- Task requirements: Search term "done": please copy every line of the records below that contains it.
Record set Start Marker
Lemma draws_move y x v :
  w <= PARAM_MAX -> h <= PARAM_MAX -> 0 <= y < h -> 0 <= x < w ->
  draws (27 :: 91 :: join_params [y + 1; x + 1] ++ [72]) v (vmove y x v).
Proof.
  intros Hw Hh Hy Hx. assert (Hok : Forall (fun z => 0 <= z <= PARAM_MAX) [y + 1; x + 1]) by (repeat constructor; lia).
  apply draws_call; [by apply join_params_chars|apply join_pair_length; lia|lia|].
  intros s d [Hs Hr] Hm Hv Hd Hps Hch. rewrite join_params_values in Hps by done.
  destruct (CUP_eq (y + 1) (x + 1) (MkContext s d)) as (d' & E & _ & Hh'); try done; try lia.
  do 2 eexists. split; [exact E|]. split; [done|]. cbn [screen].
  rewrite !Z.add_simpl_r. unfold cursor_moved. set (d0 := (scr_ds s) <| next_print_will_wrap := false |>).
  assert (Hd0 : ds_inv w h d0) by (destruct Hs; by split).
  pose proof (move_row_inv w h y false d0 Hd0) as Hd1. pose proof (move_row_to d0 y false Hd0) as Er. cbv iota in Er.
  rewrite Er in Hd1 |- * by (done || apply Hm). rewrite move_col_abs.
  - split; [done|]. by rewrite <- Hv.
  - done.
  - apply Hm.
  - done.
Qed.

(** The parameters the functions read. *)
Lemma getp_param N dv s d ps x :
  disp_inv d -> parameters d = ps -> default dv (lookupZ ps N) = x ->
  getp N dv (MkContext s d) = Ok (if x <? 1 then dv else x, MkContext s (parse_params d)).
Proof. intros Hd Hps Hx. rewrite getp_first by done. unfold param_of. cbn [dispatch_]. by rewrite Hps, Hx. Qed.

Lemma parse_params_parameters d : disp_inv d ->
  disp_inv (parse_params d) /\ parameters (parse_params d) = parameters d /\ terminal_to_host (parse_params d) = terminal_to_host d.
Proof. intros Hd. split; [by apply parse_params_inv|]. unfold parse_params. by case_match. Qed.
End views.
Record set End Marker
- Exercise solution:
  intros s d [Hs Hr] Hm Hv Hd Hps Hch. rewrite join_params_values in Hps by done.
  destruct (CUP_eq (y + 1) (x + 1) (MkContext s d)) as (d' & E & _ & Hh'); try done; try lia.
  do 2 eexists. split; [exact E|]. split; [done|]. cbn [screen].
  rewrite Er in Hd1 |- * by (done || apply Hm). rewrite move_col_abs.
  - split; [done|]. by rewrite <- Hv.
  - done.
  - done.
Proof. intros Hd Hps Hx. rewrite getp_first by done. unfold param_of. cbn [dispatch_]. by rewrite Hps, Hx. Qed.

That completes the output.